DESCRIPTION OF THE TASK -> Reproduce the listing that follows, line for line.

DATA FOR ANALYSIS ->

(* ===== verification/Transform.v ===== *)
(** * Rows to documents ([internal/pipeline/transform.go])

    Compiling a mapping into a plan, and applying the plan to one event: the
    key, the JSON body, and the one or two writes an event implies. An encoder
    returns the bytes the source appends to its buffer; an index out of range,
    which panics in Go, is the error [EIndexOutOfRange]. *)

From Stdlib Require Import Ascii.
From S2P Require Import Prelude GoStd GoEncoding Schema Cdc Config.

Inductive Dialect := DialectElasticsearch | DialectClickHouse.

#[export] Instance Dialect_eq_dec : EqDecision Dialect.
Proof. solve_decision. Defined.

Definition maxKeyBytes : Z := 512.
Definition zeroDateNull : string := "null".
Definition zeroDateEpoch : string := "epoch".
Definition zeroDateError : string := "error".

Inductive transform_error :=
  | ENoTable
  | EZeroDatePolicy (policy : string)
  | ESchema (e : schema_error)
  | ECharset (column charset : string)
  | EKeyColumn (name table : string)
  | EKeyNotWritten (table : string)
  | ENilEvent
  | ENoValues (table : string)
  | EStaleWidth (table : string) (got want : Z)
  | EKeyBeyondRow (name : string)
  | EKeyNull (name : string)
  | EFieldType (name expected : string)
  | EUnsignedNegative (name : string) (n : Z)
  | EEnumMember (name : string) (n labels : Z)
  | EInvalidUTF8 (name hex : string)
  | EZeroDate (name text : string)
  | EBadTime (name text : string)
  | EUnhandledKind (name : string) (kind : Kind)
  | EIndexOutOfRange (position : Z).

Record field := mkField {
  f_position : nat;
  f_name : string;
  f_kind : Kind;
  f_jsonKey : string;
  f_enumLabels : list string;
  f_setLabels : list string;
  f_needsCharsetConversion : bool;
  f_timePrecision : Z
}.

Section Transform.
Context `{GoLib}.

Record Plan := mkPlan {
  p_meta : TableMeta;
  p_dialect : Dialect;
  p_sourceZone : Location;
  p_zeroDate : string;
  p_fields : list field;
  p_keyPositions : list nat;
  p_keyNames : list string;
  p_keyFields : list field
}.

(** ** Compile *)

Definition charsetNeedsConversion (c : Column) : res transform_error bool :=
  let cs := ToLower (col_CharacterSet c) in
  if one_of cs [""; "utf8"; "utf8mb3"; "utf8mb4"; "ascii"; "binary"] then Ok false
  else if one_of cs ["latin1"] then Ok true
  else Err (ECharset (col_Name c) (col_CharacterSet c)).

Definition compile_field (rename : gmap string string) (c : Column)
  : res transform_error field :=
  mapped ← map_err ESchema (Map c);
  needsConversion ← charsetNeedsConversion c;
  let name := destination_name rename c in
  Ok (mkField (col_Position c) name (mapped_Kind mapped)
        (json_MarshalString name +:+ ":")
        (col_EnumValues c) (col_SetValues c) needsConversion (col_DateTimePrecision c)).

(** The key columns' positions, and the first written field at each. *)
Fixpoint compile_key (meta : TableMeta) (fields : list field) (key : list string)
  : res transform_error (list nat * list field) :=
  match key with
  | [] => Ok ([], [])
  | name :: rest =>
    match TableMeta_Column meta name with
    | None => Err (EKeyColumn name (TableMeta_Name meta))
    | Some c =>
      '(positions, kfields) ← compile_key meta fields rest;
      Ok (col_Position c :: positions,
          match list_find (fun f => f_position f = col_Position c) fields with
          | Some (_, f) => f :: kfields
          | None => kfields
          end)
    end
  end.

Definition Compile (meta : option TableMeta) (mapping : Mapping) (dialect : Dialect)
    (sourceZone : option Location) (zeroDate : string) : res transform_error Plan :=
  match meta with
  | None => Err ENoTable
  | Some meta =>
    let zone := match sourceZone with Some z => z | None => UTC end in
    zd ← (if one_of zeroDate [zeroDateNull; zeroDateEpoch; zeroDateError] then Ok zeroDate
          else if bool_decide (zeroDate = "") then Ok zeroDateNull
          else Err (EZeroDatePolicy zeroDate));
    key ← map_err ESchema (ResolveKey meta (m_Key mapping));
    selected ← map_err ESchema (SelectColumns meta (m_Include mapping) (m_Exclude mapping) key);
    fields ← res_map (compile_field (m_Rename mapping)) selected;
    '(positions, kfields) ← compile_key meta fields key;
    if bool_decide (dialect = DialectClickHouse) && negb (bool_decide (length kfields = length key))
    then Err (EKeyNotWritten (TableMeta_Name meta))
    else Ok (mkPlan meta dialect zone zd fields positions key kfields)
  end.

Definition Fields (p : Plan) : list string := map f_name (p_fields p).
Definition KeyNames (p : Plan) : list string := p_keyNames p.

(** ** Keys *)

(** The bytes a key part keeps; every other byte becomes [%XX]. *)
Definition unreserved (c : ascii) : bool :=
  let b := byte_val c in
  (((97 <=? b) && (b <=? 122)) || ((65 <=? b) && (b <=? 90)) || ((48 <=? b) && (b <=? 57))
   || (b =? 45) || (b =? 95) || (b =? 46) || (b =? 126))%Z.

Definition percent : ascii := "%"%char.

Definition escape_byte (c : ascii) : string :=
  if unreserved c then str1 c
  else String percent (String (hex_upper (Z.shiftr (byte_val c) 4))
         (str1 (hex_upper (Z.land (byte_val c) 15)))).

Definition escapeKeyPart : string -> string := str_concat_map escape_byte.

Definition Sprint (v : value) : string :=
  match v with
  | VNil => "<nil>"
  | VInt _ n => FormatInt n
  | VFloat32 b => Sprint_float 32 b
  | VFloat64 b => Sprint_float 64 b
  | VString s => s
  | VBytes s => "[" +:+ Join (map (fun c => FormatInt (byte_val c)) (String.list_ascii_of_string s)) " " +:+ "]"
  | VDecimal d => decimal_String d
  | VTime t => Sprint_time t
  | VOther text => text
  end.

RESPONSE ->
(* ===== verification/Transform.v ===== *)
(** * Rows to documents ([internal/pipeline/transform.go])

    Compiling a mapping into a plan, and applying the plan to one event: the
    key, the JSON body, and the one or two writes an event implies. An encoder
    returns the bytes the source appends to its buffer; an index out of range,
    which panics in Go, is the error [EIndexOutOfRange]. *)

From Stdlib Require Import Ascii.
From S2P Require Import Prelude GoStd GoEncoding Schema Cdc Config.

Inductive Dialect := DialectElasticsearch | DialectClickHouse.

#[export] Instance Dialect_eq_dec : EqDecision Dialect.
Proof. solve_decision. Defined.

Definition maxKeyBytes : Z := 512.
Definition zeroDateNull : string := "null".
Definition zeroDateEpoch : string := "epoch".
Definition zeroDateError : string := "error".

Inductive transform_error :=
  | ENoTable
  | EZeroDatePolicy (policy : string)
  | ESchema (e : schema_error)
  | ECharset (column charset : string)
  | EKeyColumn (name table : string)
  | EKeyNotWritten (table : string)
  | ENilEvent
  | ENoValues (table : string)
  | EStaleWidth (table : string) (got want : Z)
  | EKeyBeyondRow (name : string)
  | EKeyNull (name : string)
  | EFieldType (name expected : string)
  | EUnsignedNegative (name : string) (n : Z)
  | EEnumMember (name : string) (n labels : Z)
  | EInvalidUTF8 (name hex : string)
  | EZeroDate (name text : string)
  | EBadTime (name text : string)
  | EUnhandledKind (name : string) (kind : Kind)
  | EIndexOutOfRange (position : Z).

Record field := mkField {
  f_position : nat;
  f_name : string;
  f_kind : Kind;
  f_jsonKey : string;
  f_enumLabels : list string;
  f_setLabels : list string;
  f_needsCharsetConversion : bool;
  f_timePrecision : Z
}.

Section Transform.
Context `{GoLib}.

Record Plan := mkPlan {
  p_meta : TableMeta;
  p_dialect : Dialect;
  p_sourceZone : Location;
  p_zeroDate : string;
  p_fields : list field;
  p_keyPositions : list nat;
  p_keyNames : list string;
  p_keyFields : list field
}.

(** ** Compile *)

Definition charsetNeedsConversion (c : Column) : res transform_error bool :=
  let cs := ToLower (col_CharacterSet c) in
  if one_of cs [""; "utf8"; "utf8mb3"; "utf8mb4"; "ascii"; "binary"] then Ok false
  else if one_of cs ["latin1"] then Ok true
  else Err (ECharset (col_Name c) (col_CharacterSet c)).

Definition compile_field (rename : gmap string string) (c : Column)
  : res transform_error field :=
  mapped ← map_err ESchema (Map c);
  needsConversion ← charsetNeedsConversion c;
  let name := destination_name rename c in
  Ok (mkField (col_Position c) name (mapped_Kind mapped)
        (json_MarshalString name +:+ ":")
        (col_EnumValues c) (col_SetValues c) needsConversion (col_DateTimePrecision c)).

(** The key columns' positions, and the first written field at each. *)
Fixpoint compile_key (meta : TableMeta) (fields : list field) (key : list string)
  : res transform_error (list nat * list field) :=
  match key with
  | [] => Ok ([], [])
  | name :: rest =>
    match TableMeta_Column meta name with
    | None => Err (EKeyColumn name (TableMeta_Name meta))
    | Some c =>
      '(positions, kfields) ← compile_key meta fields rest;
      Ok (col_Position c :: positions,
          match list_find (fun f => f_position f = col_Position c) fields with
          | Some (_, f) => f :: kfields
          | None => kfields
          end)
    end
  end.

Definition Compile (meta : option TableMeta) (mapping : Mapping) (dialect : Dialect)
    (sourceZone : option Location) (zeroDate : string) : res transform_error Plan :=
  match meta with
  | None => Err ENoTable
  | Some meta =>
    let zone := match sourceZone with Some z => z | None => UTC end in
    zd ← (if one_of zeroDate [zeroDateNull; zeroDateEpoch; zeroDateError] then Ok zeroDate
          else if bool_decide (zeroDate = "") then Ok zeroDateNull
          else Err (EZeroDatePolicy zeroDate));
    key ← map_err ESchema (ResolveKey meta (m_Key mapping));
    selected ← map_err ESchema (SelectColumns meta (m_Include mapping) (m_Exclude mapping) key);
    fields ← res_map (compile_field (m_Rename mapping)) selected;
    '(positions, kfields) ← compile_key meta fields key;
    if bool_decide (dialect = DialectClickHouse) && negb (bool_decide (length kfields = length key))
    then Err (EKeyNotWritten (TableMeta_Name meta))
    else Ok (mkPlan meta dialect zone zd fields positions key kfields)
  end.

Definition Fields (p : Plan) : list string := map f_name (p_fields p).
Definition KeyNames (p : Plan) : list string := p_keyNames p.

(** ** Keys *)

(** The bytes a key part keeps; every other byte becomes [%XX]. *)
Definition unreserved (c : ascii) : bool :=
  let b := byte_val c in
  (((97 <=? b) && (b <=? 122)) || ((65 <=? b) && (b <=? 90)) || ((48 <=? b) && (b <=? 57))
   || (b =? 45) || (b =? 95) || (b =? 46) || (b =? 126))%Z.

Definition percent : ascii := "%"%char.

Definition escape_byte (c : ascii) : string :=
  if unreserved c then str1 c
  else String percent (String (hex_upper (Z.shiftr (byte_val c) 4))
         (str1 (hex_upper (Z.land (byte_val c) 15)))).

Definition escapeKeyPart : string -> string := str_concat_map escape_byte.

Definition Sprint (v : value) : string :=
  match v with
  | VNil => "<nil>"
  | VInt _ n => FormatInt n
  | VFloat32 b => Sprint_float 32 b
  | VFloat64 b => Sprint_float 64 b
  | VString s => s
  | VBytes s => "[" +:+ Join (map (fun c => FormatInt (byte_val c)) (String.list_ascii_of_string s)) " " +:+ "]"
  | VDecimal d => decimal_String d
  | VTime t => Sprint_time t
  | VOther text => text
  end.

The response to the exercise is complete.